The problem:
For each line of the data below, copy it if it holds the word "FundRecord".

Data section:
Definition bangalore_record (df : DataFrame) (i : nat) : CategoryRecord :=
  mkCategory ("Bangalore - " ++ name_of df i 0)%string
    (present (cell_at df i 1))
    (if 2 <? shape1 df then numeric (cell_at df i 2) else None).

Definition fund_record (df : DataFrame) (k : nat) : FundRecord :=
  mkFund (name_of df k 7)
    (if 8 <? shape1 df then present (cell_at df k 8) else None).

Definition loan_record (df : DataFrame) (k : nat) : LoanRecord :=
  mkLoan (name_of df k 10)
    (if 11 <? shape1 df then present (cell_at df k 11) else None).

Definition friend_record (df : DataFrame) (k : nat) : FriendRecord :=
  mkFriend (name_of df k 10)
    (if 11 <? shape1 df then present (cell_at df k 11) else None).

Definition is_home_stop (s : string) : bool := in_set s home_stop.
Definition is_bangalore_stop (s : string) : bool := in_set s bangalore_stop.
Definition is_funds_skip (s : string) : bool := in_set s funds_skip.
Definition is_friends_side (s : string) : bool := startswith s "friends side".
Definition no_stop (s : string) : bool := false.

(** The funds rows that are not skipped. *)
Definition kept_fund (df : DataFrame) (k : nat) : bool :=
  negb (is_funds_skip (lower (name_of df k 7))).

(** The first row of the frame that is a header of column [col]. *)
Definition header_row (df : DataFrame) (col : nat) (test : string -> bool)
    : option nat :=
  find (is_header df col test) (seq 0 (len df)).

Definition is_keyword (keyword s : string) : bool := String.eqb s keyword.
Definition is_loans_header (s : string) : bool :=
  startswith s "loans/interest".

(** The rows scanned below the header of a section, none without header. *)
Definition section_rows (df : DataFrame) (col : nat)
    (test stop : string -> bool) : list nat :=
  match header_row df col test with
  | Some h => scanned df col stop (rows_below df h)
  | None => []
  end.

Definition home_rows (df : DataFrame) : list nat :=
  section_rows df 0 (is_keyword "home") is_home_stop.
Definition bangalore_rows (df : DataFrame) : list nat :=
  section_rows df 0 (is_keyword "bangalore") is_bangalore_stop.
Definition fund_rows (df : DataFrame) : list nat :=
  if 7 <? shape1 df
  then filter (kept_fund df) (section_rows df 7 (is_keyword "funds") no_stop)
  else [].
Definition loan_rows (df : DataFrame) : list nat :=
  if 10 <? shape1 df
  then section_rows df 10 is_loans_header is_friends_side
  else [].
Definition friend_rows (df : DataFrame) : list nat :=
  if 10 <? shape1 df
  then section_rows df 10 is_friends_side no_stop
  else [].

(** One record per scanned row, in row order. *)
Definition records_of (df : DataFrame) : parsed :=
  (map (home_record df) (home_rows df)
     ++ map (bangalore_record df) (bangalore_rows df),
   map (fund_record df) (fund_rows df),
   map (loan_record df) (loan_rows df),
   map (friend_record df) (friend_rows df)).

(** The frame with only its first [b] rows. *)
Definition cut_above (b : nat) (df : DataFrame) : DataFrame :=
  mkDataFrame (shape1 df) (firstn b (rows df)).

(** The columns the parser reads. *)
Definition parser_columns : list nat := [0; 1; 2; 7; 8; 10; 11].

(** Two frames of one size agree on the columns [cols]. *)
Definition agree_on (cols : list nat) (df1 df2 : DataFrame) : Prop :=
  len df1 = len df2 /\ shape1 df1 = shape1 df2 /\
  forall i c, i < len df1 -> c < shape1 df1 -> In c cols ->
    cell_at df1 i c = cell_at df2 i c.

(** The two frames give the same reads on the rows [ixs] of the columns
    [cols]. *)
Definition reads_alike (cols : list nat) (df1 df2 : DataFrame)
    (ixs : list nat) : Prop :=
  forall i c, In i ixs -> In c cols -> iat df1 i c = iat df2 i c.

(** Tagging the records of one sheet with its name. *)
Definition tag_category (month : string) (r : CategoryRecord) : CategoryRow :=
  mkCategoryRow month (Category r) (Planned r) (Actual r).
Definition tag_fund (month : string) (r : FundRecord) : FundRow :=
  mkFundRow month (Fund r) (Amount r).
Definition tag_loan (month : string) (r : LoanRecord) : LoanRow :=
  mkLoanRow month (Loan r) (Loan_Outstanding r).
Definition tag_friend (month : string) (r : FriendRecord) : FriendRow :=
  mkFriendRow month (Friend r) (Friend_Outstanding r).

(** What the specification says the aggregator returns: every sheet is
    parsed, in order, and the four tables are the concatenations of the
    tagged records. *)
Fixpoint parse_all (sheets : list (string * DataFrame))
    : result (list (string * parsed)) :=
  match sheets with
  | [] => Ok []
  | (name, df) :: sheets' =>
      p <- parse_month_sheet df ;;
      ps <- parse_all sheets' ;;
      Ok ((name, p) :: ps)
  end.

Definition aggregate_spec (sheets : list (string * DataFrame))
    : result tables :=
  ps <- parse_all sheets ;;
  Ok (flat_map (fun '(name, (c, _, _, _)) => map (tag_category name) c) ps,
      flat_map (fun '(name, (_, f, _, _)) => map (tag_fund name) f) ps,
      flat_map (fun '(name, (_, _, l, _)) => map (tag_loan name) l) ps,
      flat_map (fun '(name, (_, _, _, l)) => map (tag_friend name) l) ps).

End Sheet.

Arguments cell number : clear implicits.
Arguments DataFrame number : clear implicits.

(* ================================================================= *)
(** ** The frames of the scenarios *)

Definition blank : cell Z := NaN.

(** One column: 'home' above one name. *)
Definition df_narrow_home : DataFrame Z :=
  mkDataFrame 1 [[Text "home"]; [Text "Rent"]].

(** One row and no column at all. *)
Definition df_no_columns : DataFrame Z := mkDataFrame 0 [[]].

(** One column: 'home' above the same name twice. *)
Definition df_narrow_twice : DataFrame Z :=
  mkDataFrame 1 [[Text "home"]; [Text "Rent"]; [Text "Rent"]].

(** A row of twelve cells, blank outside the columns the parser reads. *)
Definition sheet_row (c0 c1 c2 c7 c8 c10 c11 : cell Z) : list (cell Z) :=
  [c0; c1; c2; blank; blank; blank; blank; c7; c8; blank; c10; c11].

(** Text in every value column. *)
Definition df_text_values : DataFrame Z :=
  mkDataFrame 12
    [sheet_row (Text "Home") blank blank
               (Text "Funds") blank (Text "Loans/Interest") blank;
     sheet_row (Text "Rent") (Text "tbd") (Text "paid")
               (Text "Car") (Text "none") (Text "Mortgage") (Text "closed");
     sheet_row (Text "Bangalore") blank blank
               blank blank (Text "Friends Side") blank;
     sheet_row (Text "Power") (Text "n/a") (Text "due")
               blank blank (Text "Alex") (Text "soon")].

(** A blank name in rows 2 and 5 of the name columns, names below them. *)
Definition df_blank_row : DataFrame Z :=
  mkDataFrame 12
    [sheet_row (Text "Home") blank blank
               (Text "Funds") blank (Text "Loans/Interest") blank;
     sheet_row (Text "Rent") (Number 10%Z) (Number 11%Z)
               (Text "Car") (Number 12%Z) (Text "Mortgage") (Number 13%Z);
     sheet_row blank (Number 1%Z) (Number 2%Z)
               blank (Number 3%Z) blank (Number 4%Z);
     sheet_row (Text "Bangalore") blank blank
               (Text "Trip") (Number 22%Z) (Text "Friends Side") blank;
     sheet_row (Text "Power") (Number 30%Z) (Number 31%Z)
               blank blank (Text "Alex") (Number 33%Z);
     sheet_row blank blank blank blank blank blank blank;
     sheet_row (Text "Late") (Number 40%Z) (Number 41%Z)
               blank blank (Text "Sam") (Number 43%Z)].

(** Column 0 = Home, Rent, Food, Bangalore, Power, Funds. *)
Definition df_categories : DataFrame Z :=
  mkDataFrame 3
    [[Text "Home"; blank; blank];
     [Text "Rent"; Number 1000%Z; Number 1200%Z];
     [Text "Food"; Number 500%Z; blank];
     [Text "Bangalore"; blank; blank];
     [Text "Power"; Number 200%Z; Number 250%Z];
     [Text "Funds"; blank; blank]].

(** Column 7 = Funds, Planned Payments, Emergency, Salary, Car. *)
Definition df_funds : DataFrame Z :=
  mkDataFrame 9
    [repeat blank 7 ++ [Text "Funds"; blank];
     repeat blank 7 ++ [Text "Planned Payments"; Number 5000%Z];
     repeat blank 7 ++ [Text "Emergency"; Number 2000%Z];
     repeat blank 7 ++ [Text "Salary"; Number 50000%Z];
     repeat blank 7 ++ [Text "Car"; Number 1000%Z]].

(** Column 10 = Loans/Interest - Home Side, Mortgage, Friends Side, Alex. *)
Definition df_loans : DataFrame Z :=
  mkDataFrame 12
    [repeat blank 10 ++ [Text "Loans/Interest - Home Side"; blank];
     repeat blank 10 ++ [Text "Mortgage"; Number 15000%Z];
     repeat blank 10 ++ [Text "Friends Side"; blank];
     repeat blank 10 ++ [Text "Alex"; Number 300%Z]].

Exercise response:
Definition fund_record (df : DataFrame) (k : nat) : FundRecord :=
Definition tag_fund (month : string) (r : FundRecord) : FundRow :=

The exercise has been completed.